We agree that class sensitivities should be interpreted with caution with an imbalanced dataset where some classes have a very low number of samples present. We now include macro-F1 in Table 3 and provide the F1 scores in Table S4.

3. Statistical rigor

• The manuscript reports high kappa and accuracy but does not provide sufficient validation to prove generalizability. Did you run independent external validation (e.g., on isolates from a different region or time period)?

Strong overall accuracy and kappa on the test set itself should be indicative of the generalizability of the models as the test set is unseen data, although the previously discussed issue with data leakage may lead to some questions regarding whether the performance metrics of high accuracy and kappa are overly optimistic.

To further validate our models for more generalizability, we assessed the model’s ability to detect between-species transmission through independent external validation of the first two case studies, which contained sequences that were not present in both the training and test datasets.

The first case study of canine H3N8 contains sequences only from the USA and no other canine H3N8 sequences are present in the training or test datasets.
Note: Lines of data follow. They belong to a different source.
(** C1 (amended).  In the parent's receive loop, after any number of
    whole records: a receive shorter than the family tag, the
    zero-length receive included, ends the loop normally with the
    entries gathered so far; a receive of at least a tag whose length is
    not exactly the tag size plus the address length of its family is a
    framing error ([-EIO]), and the call then returns no list at all; and
    every entry of a list the loop leaves with was made from one whole
    record, so it holds exactly the address bytes of its family (4 for
    IPv4, 16 for IPv6) and never part of a truncated record. *)
Theorem receive_loop_framing
    (oom : nat -> bool) (goods : list (list Byte.byte)) (rest : list recv_result)
    (w : world) (machine : Machine) :
  FAMILY_ADDRESS_SIZE AF_INET = 4 ->
  FAMILY_ADDRESS_SIZE AF_INET6 = 16 ->
  Forall (record_ok FAMILY_ADDRESS_SIZE) goods ->
  (forall i, (i < length goods)%nat -> oom i = false) ->
  let run := receive_loop FAMILY_ADDRESS_SIZE oom (map RecvData goods ++ rest) [] in
  ((rest = [] \/
    exists d rest', rest = RecvData d :: rest' /\ Z.of_nat (length d) < sizeof_family) ->
   run.1 = LoopBreak (map record_entry goods)) /\
  (forall d rest',
      rest = RecvData d :: rest' ->
      sizeof_family <= Z.of_nat (length d) ->
      Z.of_nat (length d) <> sizeof_family + FAMILY_ADDRESS_SIZE (decode_family d) ->
      run.1 = LoopReturn (- EIO) /\
      (reaches_receive_loop w machine ->
       w_oom w = oom -> w_recv w = map RecvData goods ++ rest ->
       (machine_get_addresses FAMILY_ADDRESS_SIZE w machine).1
       = Returned (- EIO) None None)) /\
  (forall l,
      run.1 = LoopBreak l ->
      Forall (fun a =>
                entry_whole FAMILY_ADDRESS_SIZE a /\
                (family a = AF_INET -> length (address a) = 4%nat) /\
                (family a = AF_INET6 -> length (address a) = 16%nat) /\
                exists d, RecvData d ∈ map RecvData goods ++ rest /\
                          record_ok FAMILY_ADDRESS_SIZE d /\ a = record_entry d) l).
Proof.
  intros H4 H6 Hok Hoom run. subst run.
  rewrite (receive_loop_prefix FAMILY_ADDRESS_SIZE oom goods rest []) by done.
  cbn [fst app].
  split; [|split].
  - intros [->|(d & rest' & -> & Hshort)]; [done|].
    cbn [receive_loop].
    assert (E : (Z.of_nat (length d) <? sizeof_family) = true) by lia.
    by rewrite E.
  - intros d rest' -> Hmin Hlen.
    assert (Hrun : (receive_loop FAMILY_ADDRESS_SIZE oom (RecvData d :: rest')
                      (map record_entry goods)).1 = LoopReturn (- EIO)).
    { cbn [receive_loop].
      assert (E1 : (Z.of_nat (length d) <? sizeof_family) = false) by lia.
      assert (E2 : (Z.of_nat (length d) =?
                    sizeof_family + FAMILY_ADDRESS_SIZE (decode_family d)) = false) by lia.
      by rewrite E1, E2. }
    split; [done|].
    intros Hpath Hw Hrecv.
    rewrite machine_get_addresses_parent by done.
    rewrite Hw, Hrecv.
    rewrite (receive_loop_prefix FAMILY_ADDRESS_SIZE oom goods _ []) by done.
    cbn [fst app]. by rewrite Hrun.
  - intros l Hl.
    destruct (receive_loop FAMILY_ADDRESS_SIZE oom rest (map record_entry goods))
      as [e calls] eqn:Hrun.
    cbn [fst] in Hl. subst e.
    apply (receive_loop_entries FAMILY_ADDRESS_SIZE) in Hrun
      as (_ & more & -> & Hmore & Htake).
    2:{ apply Forall_forall. intros a Ha.
        apply list_elem_of_fmap in Ha as (d & -> & Hd).
        apply record_entry_whole. by apply (proj1 (Forall_forall _ _) Hok). }
    assert (Hsub : forall d, d ∈ goods ++ more ->
               RecvData d ∈ map RecvData goods ++ rest /\ record_ok FAMILY_ADDRESS_SIZE d).
    { intros d Hd. apply elem_of_app in Hd as [Hd|Hd].
      - split; [|by apply (proj1 (Forall_forall _ _) Hok)].
        apply elem_of_app. left. by apply list_elem_of_fmap_2.
      - split; [|by apply (proj1 (Forall_forall _ _) Hmore)].
        apply elem_of_app. right.
        apply (list_elem_of_fmap_2 RecvData) in Hd.
        change (RecvData d ∈ map RecvData more) in Hd.
        rewrite Htake in Hd. by apply elem_of_take in Hd as (i & Hi & _);
          apply list_elem_of_lookup_2 in Hi. }
    rewrite <- map_app. apply Forall_forall. intros a Ha.
    apply list_elem_of_fmap in Ha as (d & -> & Hd).
    destruct (Hsub d Hd) as [Hin Hrec].
    pose proof (record_entry_whole FAMILY_ADDRESS_SIZE d Hrec) as Hwhole.
    split; [done|]. unfold entry_whole in Hwhole.
    split; [intros Hf; rewrite Hf, H4 in Hwhole; lia|].
    split; [intros Hf; rewrite Hf, H6 in Hwhole; lia|].
    by exists d.
Qed.
End ReceiveLoop.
In this case study, the models effectively had 0% accuracy as they were misclassifying all segments of canine H3N8 as equine with high predicted probabilities. The models have not seen these canine H3N8s at all during training, resulting in them misclassifying them as equine as they were initially equine strains that were transmitted into canines.

The second case study of the H3N2 2010.2 clade in swine contains sequences only from the USA (although it has been detected throughout North America) and these sequences are not present in the training or test datasets either. A similar result was found in the second case study where the HA and NA segments also effectively had 0% accuracy for these segments as they were misclassifying the HA and NA as human and this 2010.2 clade had been identified to be a reassortant strain comprised of a human HA and NA.
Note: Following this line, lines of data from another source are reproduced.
Section Loading.
Set Default Proof Using "Type".

Variable existsSync : string → bool.
Variable platform : Platform.
(** [JSON.parse(readFileSync(configFile, "utf-8"))], [None] when either
    throws. *)
Variable readJson : string → option JsVal.

Definition getDefaultBrowserPath : option string :=
  match platform with
  | darwin => if existsSync macPath then Some macPath else None
  | linux => List.find existsSync linuxPaths
  | win32 => if existsSync winPath then Some winPath else None
  | other_platform => None
  end.

(** [{ ...dflt, ...(v || {}) }.k]: the property of [v] if it has it. *)
Definition merged (v : option JsVal) (k : string) (dflt : option JsVal)
  : option JsVal :=
  match v ≫= λ v, get_prop v k with
  | Some x => Some x
  | None => dflt
  end.

(** The resolution of [config.browser.path]: the configured value if it
    is truthy and exists, else what auto-detection finds. The [bool] tells
    whether [config.browser.path] is assigned. [existsSync] is false on
    what is not a path. *)
Definition resolvePath (configured : option JsVal)
  : option string * bool * list Warning :=
  match configured with
  | Some v =>
      if truthy v then
        match v with
        | JStr p =>
            if existsSync p then (Some p, false, [])
            else (getDefaultBrowserPath, true, [PathDoesNotExist v])
        | _ => (getDefaultBrowserPath, true, [PathDoesNotExist v])
        end
      else (getDefaultBrowserPath, true, [])
  | None => (getDefaultBrowserPath, true, [])
  end.

(** [loadConfig]. [DEFAULT_CONFIG.browser] is one object for the life of
    the module; [store] is its [path] property, absent at first. When no
    file is merged, [config.browser] is that object, and the assignment to
    [config.browser.path] writes to it. *)
Definition loadConfig (store : option string) (configFile : string)
    (exists_ : bool)
  : option string * DevBrowserConfig * list Warning :=
  let userConfig :=
    if exists_ then
      match readJson configFile with
      | Some JNull | None => inr [CouldNotLoad configFile]
      | Some userConfig => inl userConfig
      end
    else inr [] in
  match userConfig with
  | inl userConfig =>
      let portRange := get_prop userConfig "portRange" in
      let browser := get_prop userConfig "browser" in
      let '(path, _, warnings) :=
        resolvePath (merged browser "path" (JStr <$> store)) in
      (store,
       mkConfig
         (default (JNum 19222) (merged portRange "start" None))
         (default (JNum 19300) (merged portRange "end" None))
         (default (JNum 2) (merged portRange "step" None))
         (default (JNum 9223) (get_prop userConfig "cdpPort"))
         (mkBrowser
            (default (JStr "auto") (merged browser "mode" None))
            path
            (merged browser "userDataDir" None)),
       warnings)
  | inr warned =>
      let '(path, assigned, warnings) := resolvePath (JStr <$> store) in
      (if assigned then path else store,
       mkConfig (JNum 19222) (JNum 19300) (JNum 2) (JNum 9223)
         (mkBrowser (JStr "auto") path None),
       warned ++ warnings)
  end.

Inductive EffectiveMode := external | standalone.

Inductive Resolved :=
| Returns (mode : EffectiveMode) (path : option string)
    (userDataDir : option JsVal)
| Throws (message : string).

(** The double quote and the line feed. *)
Definition dq : string := String (Ascii.ascii_of_nat 34) EmptyString.
Definition lf : string := String (Ascii.ascii_of_nat 10) EmptyString.

Definition no_path_external : string :=
  "Browser mode is " +:+ dq +:+ "external" +:+ dq
  +:+ " but no browser path configured or detected. "
  +:+ "Set browser.path in ~/.dev-browser/config.json "
  +:+ "or install Chrome for Testing.".

Definition no_path_auto : string :=
  "Chrome for Testing not found at standard locations." +:+ lf
  +:+ "Set browser.path in ~/.dev-browser/config.json "
  +:+ "to your Chrome executable or app bundle.".

(** [v === s] for a string literal [s]. *)
Definition is_string (v : JsVal) (s : string) : bool :=
  match v with JStr s' => String.eqb s' s | _ => false end.

Definition getResolvedBrowserConfig (store : option string)
    (configFile : string) (exists_ : bool)
  : option string * list Warning * Resolved :=
  let '(store', config, warnings) := loadConfig store configFile exists_ in
  let browser := c_browser config in
  if is_string (b_mode browser) "standalone" then
    (store', warnings ++ [StandaloneUsesBundledChromium],
     Returns standalone (b_path browser) (b_userDataDir browser))
  else if is_string (b_mode browser) "external" then
    match truthy_str (b_path browser) with
    | None => (store', warnings, Throws no_path_external)
    | Some _ =>
        (store', warnings,
         Returns external (b_path browser) (b_userDataDir browser))
    end
  else
    match truthy_str (b_path browser) with
    | None => (store', warnings, Throws no_path_auto)
    | Some _ =>
        (store', warnings,
         Returns external (b_path browser) (b_userDataDir browser))
    end.

(** ** Loading the configuration: results *)

Lemma getDefaultBrowserPath_exists p :
  getDefaultBrowserPath = Some p → existsSync p = true ∧ p ≠ "".
Proof.
  unfold getDefaultBrowserPath. destruct platform.
  - destruct (existsSync macPath) eqn:H; [|done]. by intros [= <-].
  - intros Hfind. apply find_some in Hfind as [Hin Hex]. split; [done|].
    intros ->. simpl in Hin. intuition discriminate.
  - destruct (existsSync winPath) eqn:H; [|done]. by intros [= <-].
  - done.
Qed.
(** An exception of any collaborator leaves the [try] block. *)
Lemma raises_thrown env a e : Raises env a e → outcome (ai_try env a) = Throws e.
Proof.
  intros HR. unfold ai_try.
  assert (Hnil : ∀ rule, rules rule = [] →
            bool_decide (0 < length (rules rule)) = false)
    by (intros rule ->; by apply bool_decide_eq_false_2; cbn; lia).
  destruct HR as
    [ e Hrule
    | rule e [Hrule Hno] Hcp
    | rule adapter e [Hrule Hno] Hcp Hcustom Had
    | rule lm e [Hrule Hno] (adapter & Hcp & Hlm) Hbt
    | rule lm tools sch out e [Hrule Hno] (adapter & Hcp & Hlm) Hbt Hsch Hout Hjs
    | rule lm tools sch out s e [Hrule Hno] (adapter & Hcp & Hlm) Hbt Hsch Hout Hjs Hso
    | rule lm tools e [Hrule Hno] (adapter & Hcp & Hlm) Hbt Hmode Hsm
    | rule lm tools t e [Hrule Hno] (adapter & Hcp & Hlm) Hbt Hmode Hsm Hst ];
    step_outcome; rewrite Hrule; [done|..];
    rewrite (Hnil _ Hno); fold (createProvider_args a rule);
    step_outcome; rewrite Hcp; [done|..].
  - rewrite Hcustom. step_outcome. by rewrite Had.
  - rewrite outcome_bind, (languageModel_outcome _ _ _ _ Hlm). step_outcome. by rewrite Hbt.
  - rewrite outcome_bind, (languageModel_outcome _ _ _ _ Hlm). step_outcome. rewrite Hbt, Hsch, Hout.
    step_outcome. by rewrite Hjs.
  - rewrite outcome_bind, (languageModel_outcome _ _ _ _ Hlm). step_outcome. rewrite Hbt, Hsch, Hout.
    step_outcome. rewrite Hjs. rewrite outcome_bind.
    unfold streamObject_options in Hso. by rewrite Hso.
  - rewrite outcome_bind, (languageModel_outcome _ _ _ _ Hlm). step_outcome. rewrite Hbt.
    destruct Hmode as [-> | ->]; [| destruct (schema a)];
      step_outcome; by rewrite Hsm.
  - rewrite outcome_bind, (languageModel_outcome _ _ _ _ Hlm). step_outcome. rewrite Hbt.
    unfold streamText_options in Hst.
    destruct Hmode as [-> | ->]; [| destruct (schema a)];
      step_outcome; rewrite Hsm; rewrite outcome_bind; by rewrite Hst.
Qed.

(** Conversely, an exception that leaves the [try] block was thrown by a
    collaborator. *)
Lemma thrown_raises env a e : outcome (ai_try env a) = Throws e → Raises env a e.
Proof.
  unfold ai_try. step_outcome.
  destruct (applyAllRules env _ _ _) as [rule|e'] eqn:Hrule.
  2: { intros [= ->]. by apply RaisesApplyAllRules. }
  case_bool_decide as Hlen; [done|]. apply length_pos_nil in Hlen.
  assert (Hval : validated env a rule) by done.
  fold (createProvider_args a rule). step_outcome.
  destruct (createProvider env _) as [[adapter|err]|e'] eqn:Hcp; [|done|].
  2: { intros [= ->]. by eapply RaisesCreateProvider. }
  rewrite outcome_bind.
  destruct (outcome (match customLanguageModel a with Some _ => _ | None => _ end))
    as [lm|e'] eqn:Hlm.
  2: { intros [= ->]. destruct (customLanguageModel a) eqn:Hcustom; [done|].
       by eapply RaisesProviderAdapter. }
  assert (Hres : resolved env a rule lm).
  { exists adapter. split; [done|].
    destruct (customLanguageModel a); cbn in Hlm; congruence. }
  step_outcome.
  destruct (buildTools env _) as [[tools|err]|e'] eqn:Hbt; [|done|].
  2: { intros [= ->]. by eapply RaisesBuildTools. }
  destruct (schema a) as [sch|] eqn:Hsch, (output a) as [out|] eqn:Hout.
  - step_outcome. destruct (jsonSchema env sch) as [s|e'] eqn:Hjs.
    2: { intros [= ->]. by eapply RaisesJsonSchema. }
    rewrite outcome_bind.
    destruct (outcome (invoke _ _ _ _)) eqn:Hso; [done|].
    intros [= ->]. by eapply RaisesStreamObject.
  - step_outcome. destruct (smoothStream env) as [t|e'] eqn:Hsm.
    2: { intros [= ->]. eapply RaisesSmoothStream; eauto. }
    rewrite outcome_bind.
    destruct (outcome (invoke _ _ _ _)) eqn:Hst; [done|].
    intros [= ->]. eapply RaisesStreamText; eauto.
  - step_outcome. destruct (smoothStream env) as [t|e'] eqn:Hsm.
    2: { intros [= ->]. eapply RaisesSmoothStream; eauto. }
    rewrite outcome_bind.
    destruct (outcome (invoke _ _ _ _)) eqn:Hst; [done|].
    intros [= ->]. eapply RaisesStreamText; eauto.
  - step_outcome. destruct (smoothStream env) as [t|e'] eqn:Hsm.
    2: { intros [= ->]. eapply RaisesSmoothStream; eauto. }
    rewrite outcome_bind.
    destruct (outcome (invoke _ _ _ _)) eqn:Hst; [done|].
    intros [= ->]. eapply RaisesStreamText; eauto.
Qed.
Despite the models misclassifying both of these case studies, the 0% accuracy on these sequences can be flagged as sequences of interest, which could allow for identification of variants where between-species transmission has occurred if this pattern is found to be reoccurring.

Furthermore, the third environmental case study was another independent external validation for model generalization as these sequences do not have a known host, and only the accompanying literature could validate the model predictions. For this case study, there were around 6-7 instances of environmental sequences being predicted as swine with high predicted probabilities and the literature supported these predictions as being from agricultural swine fairs. A majority of the remaining was predicted as mallard with high predicted probability, but no accompanying literature was present to validate the model predictions.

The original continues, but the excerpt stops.